Andrew Wylie was interviewed by Laura Bennett for The New Republic

Welcome to publishing, bitch.

Andrew Wylie, aka, The Jackal, has spoken. But when Wylie, maybe the world’s leading literary agent, considered arch-enemy to many in the publishing industry, speaks, he does not speak like a normal human being. No, Wylie has developed a language all of his own, a bombastic fusion of hyperbolic metaphors, plain-talking, Wylie aphorisms, and punchy narratives which more often than not end with the words ‘Fuck it’.

I want everyone in publishing to talk like Wylie. Fuck the niceties, fuck Amazon‘s shit-stirring, fuck the regrets. This is how you do it.

1) Patience is for wimps. Don’t be someone who waits around for things, whether that’s an author or a Kindle. Fuck that. Wiley tells of his frustration when he first used a Kindle and his story teaches us an important lesson about never accepting anything but the best: ‘I was in Rome, in the back of a taxi, and I couldn’t see it. So I thought, fuck this.’

But the same attitude extends to poaching authors too, and this leads into rule number 2) Which is that you are the best:

“I was the guy with the scalpel. I didn’t think it was rude to say to the patient you’d do better in surgery with me with my scalpel than with this other person with the shovel. Because after all, the patient is dying.”

Try to brush aside any mental image of Wiley coming towards you brandishing a scalpel and focus on the lesson here: when dealing with personal criticism, evoke death and posit yourself as saviour. You are the saviour.

3) Before Wiley spoke, I didn’t know metaphors could be so ambitious. In fact, Wiley has single-handedly redefined the use of metaphor. Here is Wiley responding to the question ‘What is your next move?’: ‘Instead of being intimate like a massage parlor, we should be able to expand infinitely, like a Borgesian library.’ And here he is on the publishing industry’s development: ‘The industry analyzes its strategies as though it were Procter and Gamble.

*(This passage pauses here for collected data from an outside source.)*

Lemma copy_mm_ok n st own crole c npgd p' :
  pt_inv st own (pgd c) crole -> space_ok crole c -> pa_alloc (pt_pages st) 0 = Some (npgd, p') -> npgd <> 0 ->
  enough (4 * length (user_pages c) + n) p' ->
  exists st' own' nrole',
    copy_mm st c = Some (0, mk_mm (mm_flags c) npgd (psegs c) (start_brk c) (brk c) (start_stack c) (end_stack c), st') /\
    copying st own (pgd c) crole npgd st' own' nrole' (user_pages c) /\ enough n (pt_pages st').
Proof.
  intros H Hsp Ha Hnz Hen. destruct (pa_alloc_ok (pt_pages st) own 0 (pi_pages _ _ _ _ H)) as (a & q & Ha' & _ & Hr); [unfold MAX_ORDER; lia|].
  rewrite Ha in Ha'. injection Ha' as <- <-. destruct Hr as [[? _]|(Hb & _ & Hn & Hp)]; [done|].
  destruct (new_root st own (pgd c) crole npgd p' H Hn Hb Hp) as (m' & Hm & Hc0).
  unfold copy_mm, get_zeroed_page. rewrite Ha. run_bind. rewrite (proj2 (Z.eqb_neq npgd 0)) by done. run_bind. rewrite (proj2 (Z.eqb_neq npgd 0)) by done.
  cbn [pt_mem pt_pages]. rewrite Hm. some_bind. unfold with_words. cbn [pt_pages].
  unfold space_ok, ranges in Hsp. apply Forall_app in Hsp as [Hseg Hst]. apply Forall_fmap in Hseg. apply Forall_cons in Hst as [Hst Hbr]. apply Forall_cons in Hbr as [Hbr _].
  pose proof (user_pages_eq c) as Eu.
  rewrite Eu in Hen. rewrite !length_app, !range_pages_len in Hen. cbn [fst snd] in Hen, Hst, Hbr.
  set (ps := psegs c ≫= _) in *. set (n1 := nr_pages (start_stack c) _) in *. set (n2 := nr_pages (start_brk c) _) in *.
  destruct (copy_segs_ok st own (pgd c) crole npgd (psegs c) (4 * n1 + (4 * n2 + n)) _ _ _ [] H Hc0 Hseg) as (st1 & own1 & r1 & -> & Hc1 & Hen1).
  { cbn [pt_pages]. fold ps. by replace (4 * length ps + (4 * n1 + (4 * n2 + n)))%nat with (4 * (length ps + (n1 + n2)) + n)%nat by lia. }
  some_bind. destruct (copy_pages_ok st own (pgd c) crole npgd H (4 * n2 + n) _ _ _ _ _ _ Hc1 Hst Hen1) as (st2 & own2 & r2 & -> & Hc2 & Hen2).
  some_bind. destruct (copy_pages_ok st own (pgd c) crole npgd H n _ _ _ _ _ _ Hc2 Hbr Hen2) as (st3 & own3 & r3 & -> & Hc3 & Hen3).
  some_bind. exists st3, own3, r3. split; [done|]. split; [|done]. rewrite Eu, app_assoc. exact Hc3.
Qed.

(** ** [do_fork] up to the message *)

Lemma alloc_clear st own root role a o p' n :
  pt_inv st own root role -> fresh_block own a o -> kernel_block a o -> own !! a = None -> pa_inv p' (<[a := o]> own) ->
  8 * Z.of_nat n <= PAGE_SIZE * 2 ^ o ->
  pt_inv (mk_pt p' (clear_words (pt_mem st) a n)) (<[a := o]> own) root role /\
  forall b k, own !! b = Some 0 -> 0 <= k < 512 -> entry (clear_words (pt_mem st) a n) b k = entry (pt_mem st) b k.
Proof.
  intros H Hfr Hb Hn Hp Hl.
  assert (Hw : forall b k, own !! b = Some 0 -> 0 <= k < 512 -> entry (clear_words (pt_mem st) a n) b k = entry (pt_mem st) b k).
  { intros b k Hob Hk. apply (fill_out (fun _ => 0)). intros i Hi E. apply (Hfr b 0 (b + 8 * k) Hob); unfold in_block; change (PAGE_SIZE * 2 ^ 0) with 4096; lia. }
  split; [|done]. apply (pt_inv_frame st _ own); [done|done|by apply insert_subseteq|].
  intros b q k Hr _ Hk. cbn [pt_mem]. apply Hw; [by destruct (pi_own _ _ _ _ H b q Hr)|done].
Qed.

(** A copy can be counted from an earlier moment with the same pages. *)
Lemma copying_rebase st0 own0 st1 own1 cpgd crole npgd st own nrole d :
  pt_inv st0 own0 cpgd crole -> own0 ⊆ own1 ->
  (forall a k, own0 !! a = Some 0 -> 0 <= k < 512 -> entry (pt_mem st1) a k = entry (pt_mem st0) a k) ->
  copying st1 own1 cpgd crole npgd st own nrole d -> copying st0 own0 cpgd crole npgd st own nrole d.
Proof.
  intros H0 Ho Hw [C1 C2 C3 C4 CK C5 C6 C7]. destruct (pi_own _ _ _ _ H0 cpgd _ (pi_root _ _ _ _ H0)) as [Hc _]. split; try done.
  - by etransitivity.
  - intros a q Ha. destruct (own0 !! a) eqn:E; [|done]. pose proof (lookup_weaken _ _ _ _ E Ho). pose proof (C4 a q Ha). congruence.
  - intros k Hk. rewrite CK by done. apply Hw; [done|lia].
  - intros a k Ha Hk. rewrite C5; [by apply Hw|by eapply lookup_weaken|done].
  - intros u Hu. destruct (C6 u Hu) as (f & f' & Hf & Hf' & Hs). exists f, f'. split; [done|]. split; [done|].
    intros k Hk. rewrite Hs by done. apply Hw; [by destruct (pi_own _ _ _ _ H0 f _ Hf)|done].
Qed.

Lemma user_page_ok role m u : space_ok role m -> u ∈ user_pages m -> 0 <= u < 2 ^ 47 /\ u mod PAGE_SIZE = 0.
Proof.
  intros Hsp Hu. apply list_elem_of_bind in Hu as (r & Hu & Hr). apply (proj1 (Forall_forall _ _) Hsp) in Hr as (Hs & He & Ha & Hb & _).
  unfold range_pages, pages in Hu. apply list_elem_of_fmap in Hu as (k & -> & Hk%elem_of_seqZ). unfold nr_pages in Hk. unfold PAGE_SIZE in *.
  assert (Hd : (r.2 - r.1) / 4096 * 4096 <= r.2 - r.1) by (rewrite Z.mul_comm; apply Z.mul_div_le; lia).
  assert (0 <= (r.2 - r.1) / 4096) by (apply Z.div_pos; lia). rewrite Z2Nat.id in Hk by done. split; [lia|].
  rewrite (Z.mul_comm 4096), Z.mod_add by lia. done.
Qed.

(** The child loads what its parent loaded, and so does the parent. *)
Lemma copying_loads st0 own0 cpgd crole npgd st own nrole m u k :
  pt_inv st0 own0 cpgd crole -> space_ok crole m -> copying st0 own0 cpgd crole npgd st own nrole (user_pages m) ->
  u ∈ user_pages m -> 0 <= k < 512 ->
  exists w, load_user (pt_mem st0) cpgd (u + 8 * k) = Some w /\ load_user (pt_mem st) npgd (u + 8 * k) = Some w /\
    load_user (pt_mem st) cpgd (u + 8 * k) = Some w.
Proof.
  intros H0 Hsp [C1 C2 _ _ _ C5 C6 _] Hu Hk. destruct (user_page_ok _ _ _ Hsp Hu) as [Hr Hal]. destruct (C6 u Hu) as (f & f' & Hf & Hf' & Hs).
  exists (entry (pt_mem st0) f k). split; [by apply (load_user_ok _ own0 _ crole)|]. rewrite <- (Hs k Hk). split; [by apply (load_user_ok _ own _ nrole)|].
  rewrite Hs by done. rewrite <- (C5 f k) by (done || by destruct (pi_own _ _ _ _ H0 f _ Hf)). by apply (load_user_ok _ own _ crole).
Qed.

It’s Hermès.’ See how he mixes high and low? See how he takes the metaphor to ludicrous extremes? It’s outlandish! It’s incomprehensible! It’s genius.

4) Amazon. Napoleon. Amazon. Napoleon. It’s so simple, so true, and yet we just didn’t see it:

I think that Napoleon was a terrific guy before he started crossing national borders. Over the course of time, his temperament changed, and his behavior was insensitive to the nations he occupied.

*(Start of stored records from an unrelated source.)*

(** White space, a sign and digits. *)
Lemma atoi_ok m a sp (neg : bool) ds :
  Forall (fun c => isspace c = true) sp -> digits ds -> ds <> [] -> cstr m a (sp ++ (if neg then [0x2d] else []) ++ ds) -> value 10 ds < 2 ^ 31 ->
  atoi m a = Some (if neg then - value 10 ds else value 10 ds).
Proof.
  intros Hsp Hds Hne H Hv. unfold atoi.
  assert (Hfuel : (length sp + length ds < fuel_of m)%nat).
  { pose proof (cstr_fuel_of _ _ _ H) as Hf. rewrite !length_app in Hf. lia. }
  assert (Hfirst : forall c rest, (if neg then [0x2d] else []) ++ ds = c :: rest -> isspace (i8 c) = false).
  { intros c rest E. destruct neg; [injection E as <- _; done|]. cbn [app] in E. subst ds. apply Forall_cons in Hds as [Hc _].
    rewrite i8_ascii by lia. unfold isspace. repeat (rewrite (proj2 (Z.eqb_neq c _)) by lia). done. }
  destruct (skip_space_ok sp (fuel_of m) m a _ ltac:(lia) Hsp Hfirst H) as [-> H']. some_bind.
  destruct neg; cbn [app] in H'.
  - destruct H' as (Hm & _ & H'). rewrite Hm. some_bind. change (i8 0x2d =? 0x2d) with true. cbn [andb].
    rewrite (atoi_loop_ok ds) by (try done; lia || (by right)). done.
  - destruct (cstr_head _ _ _ H') as (v & Hv' & Ev & Hvr). rewrite Hv'. some_bind. destruct ds as [|c ds]; [done|]. cbn in Ev. subst v.
    pose proof Hds as [Hc _]%Forall_cons. rewrite i8_ascii by lia. rewrite (proj2 (Z.eqb_neq c 0x2d)) by lia.
    rewrite (atoi_loop_ok (c :: ds)) by (try done; (cbn [length] in *; lia) || (by left)). apply f_equal. unfold value. lia.
Qed.

Lemma cstr_holds_at m a l : cstr m a l -> holds_at m a (l ++ [0]).
Proof. revert a. induction l as [|c l IH]; intros a; cbn [cstr app holds_at]; [done|]. intros (H1 & _ & H2). auto. Qed.

(** A string whose end is overwritten by another one. *)
Lemma cstr_app_write m a l1 b l2 : cstr m a l1 -> cstr m b l2 -> cstr (write m (a + len l1) (l2 ++ [0])) a (l1 ++ l2).
Proof.
  intros H1 H2. assert (Hr : Forall (fun c => 0 < c < 256) l2).
  { clear H1. revert b H2. induction l2 as [|c l2 IH]; intros b; cbn [cstr]; [constructor|]. intros (_ & ? & ?). constructor; eauto. }
  revert a m H1 H2. induction l1 as [|c l1 IH]; intros a m H1 H2; cbn [app cstr] in *.
  - change (len []) with 0. rewrite Z.add_0_r. by apply write_cstr.
  - destruct H1 as (Hc & Hcr & H1). rewrite len_cons. pose proof (len_nonneg l1). split; [rewrite write_out by lia; done|]. split; [done|].
    replace (a + (1 + len l1)) with (a + 1 + len l1) by lia. by apply IH.
Qed.

(** The buffer of [sprintf] holds a string. *)
Lemma holds_cstr_from b l k : forall n,
  (forall i, (i < length l)%nat -> b !! (n + Z.of_nat i) = l !! i) -> b !! (n + Z.of_nat (length l)) = Some 0 -> Forall (fun c => 0 < c < 256) l ->
  k = n -> cstr b k l.
Proof.
  revert k. induction l as [|c l IH]; intros k n H1 H2 Hl ->; cbn [cstr length] in *.
  - by rewrite Z.add_0_r in H2.
  - apply Forall_cons in Hl as [Hc Hl]. split; [|split; [done|]].
    + rewrite <- (Z.add_0_r n). exact (H1 0%nat ltac:(lia)).
    + apply (IH (n + 1) (n + 1)); [|by replace (n + 1 + Z.of_nat (length l)) with (n + Z.of_nat (S (length l))) by lia|done|done].
      intros i Hi. replace (n + 1 + Z.of_nat i) with (n + Z.of_nat (S i)) by lia. apply (H1 (S i)). lia.
Qed.

Lemma holds_cstr b l : holds b l -> Forall (fun c => 0 < c < 256) l -> cstr b 0 l.
Proof. intros (H1 & H2 & _) Hl. by apply (holds_cstr_from b l 0 0). Qed.

Lemma digit_ascii d : 0 <= d < 10 -> digit SIGN d = 0x30 + d.
Proof.
  intros Hd. assert (H : Forall (fun d => digit SIGN d = 0x30 + d) (seqZ 0 10)) by (apply (bool_decide_unpack _); by vm_compute).
  rewrite Forall_forall in H. apply H, elem_of_seqZ. lia.
Qed.

(** ** Theorems *)

(** C31: on zero-terminated strings the functions of string.h terminate and are
    what their names say: [strlen] is the length, [strcmp] the comparison of unsigned
    bytes (0 exactly for equal strings), [strstr] the first occurrence; [memcpy],
    [memset], [strcpy], [strncpy] and [strcat] store exactly the bytes of the result
    into their destination, where the regions are mapped and do not overlap.  Not so
    at the edges: [strcat] returns the end of the string, [strncpy] stores no final
    zero, and [memset] of no bytes runs out of the memory. *)
Theorem string_functions_correct (m : gmap Z Z) a b l1 l2 :
  cstr m a l1 -> cstr m b l2 -> len l1 < 2 ^ 31 -> len l2 < 2 ^ 31 ->
  strlen m a = Some (len l1) /\
  strcmp m a b = Some (lex l1 l2) /\ (lex l1 l2 = 0 <-> l1 = l2) /\
  strstr m a b = Some (if decide (l2 = []) then a else match find_sub l1 l2 with Some i => a + Z.of_nat i | None => NULL end) /\
  (forall d, mapped m d (1 + len l1) -> disjoint_from d a (1 + len l1) ->
    strcpy m d a = Some (write m d (l1 ++ [0])) /\
    (forall n, 0 <= n -> strncpy m d a n = Some (write m d (take (Z.to_nat n) l1))) /\
    memcpy m d a (1 + len l1) = Some (write m d (l1 ++ [0])) /\
    forall v, memset m d v (1 + len l1) = Some (write m d (replicate (Z.to_nat (1 + len l1)) (u8 v)))) /\
  (mapped m a (1 + len l1 + len l2) -> disjoint_from (a + len l1) b (1 + len l2) ->
    strcat m a b = Some (a + len l1 + len l2, write m (a + len l1) (l2 ++ [0])) /\
    cstr (write m (a + len l1) (l2 ++ [0])) a (l1 ++ l2)) /\
  (forall d v, Z.of_nat (size m) < 2 ^ 64 - 1 -> memset m d v 0 = None).
Proof.
  intros H1 H2 Hl1 Hl2. pose proof (len_nonneg l1). pose proof (len_nonneg l2).
  split; [by apply strlen_ok|]. split; [by apply strcmp_ok|]. split; [apply lex_eq|]. split; [by apply strstr_ok|].
  split; [|split; [|intros d v Hs; by apply memset_zero]].
  - intros d Hm Hd. split; [by apply strcpy_ok|]. split; [|split].
    + intros n Hn. unfold strncpy. apply (strncpy_loop_ok l1); [done| |done]. intros x Hx. apply Hm. lia.
    + unfold memcpy. replace (Z.to_nat (1 + len l1)) with (length (l1 ++ [0])) by (rewrite length_app; unfold len; cbn; lia).
      apply memcpy_ok; [by apply cstr_holds_at|..]; (rewrite len_app; change (len [0]) with 1; by rewrite Z.add_comm).
    + intros v. apply memset_ok; [lia|done].
  - intros Hm Hd. split; [by apply strcat_ok|]. by apply (cstr_app_write m a l1 b l2).
Qed.

Definition sample_mem : gmap Z Z := write (write (write ∅ 0 (replicate 16 0)) 32 [0x61; 0x62; 0]) 64 [0x62; 0].

(** "ab" and "b" *)
Lemma string_functions_correct_witness :
  strlen sample_mem 32 = Some 2 /\ strcmp sample_mem 32 64 = Some (-1) /\ strstr sample_mem 32 64 = Some 33.
Proof.
  destruct (string_functions_correct sample_mem 32 64 [0x61; 0x62] [0x62]) as (H1 & H2 & _ & H3 & _);
    [repeat split; (reflexivity || lia)|repeat split; (reflexivity || lia)|reflexivity|reflexivity|].
  split; [exact H1|]. split; [exact H2|exact H3].
Defined.

(** [atoi] reads back what percent-d of [sprintf] wrote: for every int that is
    not negative the text is a decimal string and its value is the number; and
    [atoi] of white space, an optional sign and digits is the signed value, for
    values that fit an int. *)
Theorem atoi_sprintf_roundtrip :
  (forall strings n, 0 <= n < 2 ^ 31 ->
    exists k b, sprintf isdigit strings [0x25; 0x64] [n] = Some (k, b) /\ atoi b 0 = Some n) /\
  (forall (m : gmap Z Z) a sp (neg : bool) ds,
    Forall (fun c => isspace c = true) sp -> digits ds -> ds <> [] -> cstr m a (sp ++ (if neg then [0x2d] else []) ++ ds) -> value 10 ds < 2 ^ 31 ->
    atoi m a = Some (if neg then - value 10 ds else value 10 ds)).
Proof.
  split; [|apply atoi_ok]. intros strings n Hn.
  destruct (percent_d_ok isdigit strings INT_MAX n eq_refl ltac:(unfold INT_MAX; lia)) as (ds & b & Hrun & Hb & Hv & Hin & Hne).
  rewrite u32_small in Hv by lia. exists (Z.of_nat (length ds)), b. split; [exact Hrun|].
  assert (Hds : digits ds) by (apply Forall_forall; intros c (d & Hd & ->)%Hin; rewrite digit_ascii by done; lia).
  rewrite <- Hv. apply (atoi_ok b 0 [] false ds); [constructor|done|done| |lia]. cbn [app].
  apply holds_cstr; [done|]. eapply Forall_impl; [exact Hds|]. intros c Hc. cbn in Hc. lia.
Qed.

Lemma atoi_sprintf_roundtrip_witness :
  exists k b, sprintf isdigit (fun _ => None) [0x25; 0x64] [1024] = Some (k, b) /\ atoi b 0 = Some 1024.
Proof. exact (proj1 atoi_sprintf_roundtrip (fun _ => None) 1024 ltac:(lia)). Defined.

Through greed—which it sees differently, as technological development and efficiency for the customer and low price, all that—[Amazon] has walked itself into the position of thinking that it can thrive without the assistance of anyone else. That is megalomania.

5) Real style comes in knowing when a Book Fair is really a Book Fair, and when it is just a poor African country masquerading as a book fair:

The London Book Fair is a sort of squalid thing. The agents are in an agent center and it’s ghastly. Like being in a primary school in Lagos. It’s a bunch of agents sitting together at primary school tables.

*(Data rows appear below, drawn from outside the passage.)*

(* ===== verification/Words.v ===== *)
(** * Numbers in memory

    Loads and stores of several bytes, the least significant first, in the memory of
    [CString]. *)

From S2P Require Import Prelude Bytes Vsprintf CString.

#[local] Notation "'mem'" := (gmap Z Z).

Fixpoint load_bytes (n : nat) (m : mem) (a : Z) : option (list Z) :=
  match n with
  | O => Some []
  | S n => b ← m !! a; l ← load_bytes n m (a + 1); Some (b :: l)
  end.
Fixpoint store_bytes (m : mem) (a : Z) (l : list Z) : option mem :=
  match l with
  | [] => Some m
  | b :: l => m ← store_byte m a b; store_bytes m (a + 1) l
  end.
(** An unsigned number of [n] bytes. *)
Definition ld (n : nat) (m : mem) (a : Z) : option Z := l ← load_bytes n m a; Some (le_val l).

Definition ld64 (m : mem) (a : Z) : option Z := ld 8 m a.
Definition st64 (m : mem) (a v : Z) : option mem := store_bytes m a (enc 8 v).

Lemma load_bytes_ok l : forall m a, holds_at m a l -> load_bytes (length l) m a = Some l.
Proof.
  induction l as [|c l IH]; intros m a H; cbn [length load_bytes holds_at] in *; [done|]. destruct H as [-> H]. some_bind. rewrite (IH m (a + 1) H). by some_bind.
Qed.

Lemma store_bytes_ok l : forall m a, mapped m a (len l) -> store_bytes m a l = Some (write m a l).
Proof.
  induction l as [|c l IH]; intros m a H; cbn [store_bytes write]; [done|]. rewrite len_cons in H. pose proof (len_nonneg l).
  destruct (mapped_tail m a (len l) H ltac:(lia)) as [Hs Hm]. rewrite store_ok by done. some_bind. apply IH. by apply mapped_insert.
Qed.

Lemma load_bytes_ext n : forall m m' a, (forall x, a <= x < a + Z.of_nat n -> m' !! x = m !! x) -> load_bytes n m' a = load_bytes n m a.
Proof.
  induction n as [|n IH]; intros m m' a H; cbn [load_bytes]; [done|]. rewrite (H a) by lia. rewrite (IH m m' (a + 1)); [done|]. intros x Hx. apply H. lia.
Qed.

Lemma ld64_ext m m' a : (forall x, a <= x < a + 8 -> m' !! x = m !! x) -> ld64 m' a = ld64 m a.
Proof. intros H. unfold ld64, ld. by rewrite (load_bytes_ext 8 m m' a). Qed.

Lemma write_holds l : forall m a, holds_at (write m a l) a l.
Proof.
  induction l as [|c l IH]; intros m a; cbn [write holds_at]; [done|]. split; [|apply IH]. rewrite write_out by lia. apply lookup_insert_eq.
Qed.

Lemma len_enc8 v : len (enc 8 v) = 8.
Proof. done. Qed.

Lemma st64_ok m a v : mapped m a 8 -> st64 m a v = Some (write m a (enc 8 v)).
Proof. intros H. by apply store_bytes_ok. Qed.

Lemma ld64_write m a v : 0 <= v < 2 ^ 64 -> ld64 (write m a (enc 8 v)) a = Some v.
Proof.
  intros Hv. unfold ld64, ld. pose proof (load_bytes_ok (enc 8 v) (write m a (enc 8 v)) a (write_holds _ _ _)) as E. rewrite enc_length in E. rewrite E. some_bind.
  rewrite le_val_enc. f_equal. by apply Z.mod_small.
Qed.

Lemma cstr_holds l : forall m a, cstr m a l -> holds_at m a (l ++ [0]).
Proof. induction l as [|c l IH]; intros m a; cbn [cstr holds_at app]; [done|]. intros (H1 & _ & H2). split; [done|by apply IH]. Qed.

Lemma load_bytes_mapped n : forall m a l, load_bytes n m a = Some l -> mapped m a (Z.of_nat n).
Proof.
  induction n as [|n IH]; intros m a l H x Hx; [lia|]. cbn [load_bytes] in H. destruct (m !! a) as [b|] eqn:E; [|done].
  destruct (load_bytes n m (a + 1)) as [l'|] eqn:E'; [|done]. destruct (decide (x = a)) as [->|]; [by eexists|]. apply (IH m (a + 1) l' E'). lia.
Qed.

Lemma ld64_mapped m a v : ld64 m a = Some v -> mapped m a 8.
Proof. unfold ld64, ld. destruct (load_bytes 8 m a) as [l|] eqn:E; [|done]. intros _. by apply (load_bytes_mapped 8 m a l). Qed.


Lemma holds_at_app l1 : forall m a l2, holds_at m a (l1 ++ l2) <-> holds_at m a l1 /\ holds_at m (a + len l1) l2.
Proof.
  induction l1 as [|c l1 IH]; intros m a l2; cbn [holds_at app]; [unfold len; cbn; rewrite Z.add_0_r; tauto|]. rewrite IH, len_cons. replace (a + 1 + len l1) with (a + (1 + len l1)) by lia. tauto.
Qed.

(** A number that memory holds. *)
Lemma ld_enc n m a v : holds_at m a (enc n v) -> 0 <= v < 256 ^ Z.of_nat n -> ld n m a = Some v.
Proof.
  intros H Hv. unfold ld. pose proof (load_bytes_ok (enc n v) m a H) as E. rewrite enc_length in E. rewrite E. some_bind. rewrite le_val_enc. f_equal. by apply Z.mod_small.
Qed.

Lemma ld_byte m a v : m !! a = Some v -> ld 1 m a = Some v.
Proof. intros H. unfold ld. cbn [load_bytes]. rewrite H. some_bind. unfold le_val. cbn [foldr]. f_equal. lia. Qed.

Lemma load_bytes_some n : forall m a, mapped m a (Z.of_nat n) -> exists l, load_bytes n m a = Some l /\ holds_at m a l /\ length l = n.
Proof.
  induction n as [|n IH]; intros m a Hm; [by exists []|]. rewrite Nat2Z.inj_succ, <- Z.add_1_l in Hm. destruct (mapped_tail m a (Z.of_nat n) Hm ltac:(lia)) as [[v Hv] Hm'].
  destruct (IH m (a + 1) Hm') as (l & E & Hl & Hn). exists (v :: l). cbn [load_bytes]. rewrite Hv. some_bind. rewrite E. some_bind. split; [done|]. split; [done|]. cbn. by rewrite Hn.
Qed.

Lemma holds_at_lookup l : forall m a i v, holds_at m a l -> l !! i = Some v -> m !! (a + Z.of_nat i) = Some v.
Proof.
  induction l as [|c l IH]; intros m a [|i] v H Hv; try done; destruct H as [H1 H2]; [rewrite Z.add_0_r; by injection Hv as <-|].
  replace (a + Z.of_nat (S i)) with (a + 1 + Z.of_nat i) by lia. by apply IH.
Qed.

Lemma cstr_app (m : mem) l1 : forall a l2, cstr m a (l1 ++ l2) <-> holds_at m a l1 /\ Forall (fun c => 0 < c < 256) l1 /\ cstr m (a + len l1) l2.
Proof.
  induction l1 as [|c l1 IH]; intros a l2; cbn [app cstr holds_at]; [unfold len; cbn; rewrite Z.add_0_r; split; [by intros|tauto]|].
  rewrite IH, len_cons, Forall_cons. replace (a + 1 + len l1) with (a + (1 + len l1)) by lia. tauto.
Qed.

But equally, you should know where you’re not welcome. 6) And in those cases, you should just fuck the fuck off:

Young writers, when they see me, it’s like meeting Ronald Reagan.

Sometimes I go in to pay my respects. Everyone is perfectly polite, but you can tell they’d be a lot comfier if I’d just get the fuck out. So I do.

7) Make very clear distinctions between high culture (what you do) and low culture (what Amazon does): ‘They [Amazon] can do all of that shit. Take over daytime television, too. They are deeply into refrigeration.’

8) Continue to make jokes about the general public:

‘Not very many people read. Most of them drag their knuckles around and quarrel and make money. We’re selling books. It’s a tiny little business.’

9) And their reading habits:

‘What I thought was: If I have to read James Michener, Danielle Steel, Tom Clancy, I’m toast. Fuck it. This is about making money.’

10) And the people who sell books in megastores:

“You walk up to the clerk and say ‘Susan Sontag,’ and they think you’re talking about the cleaning lady.”

10) And now in one broad sweep, backhandedly complement and insult writers and readers everywhere, all at the same time:

‘Unless you’re a terribly bad writer, you are never going to have too many readers.’

Now that’s what I call a pro.

11) Most crucially, publishing is a matter of life and death. Yours, and your children’s. Here is Wiley on what it would take for him to sell a book to Amazon’s publishing programme: ‘If one of my children were kidnapped and they were threatening to throw a child off a bridge and I believed them, I might.’

12) Your only limit is your own mortality: ‘If the industry dies, I die with it.’

 

 

Zeljka Marosevic is the managing director of Melville House UK.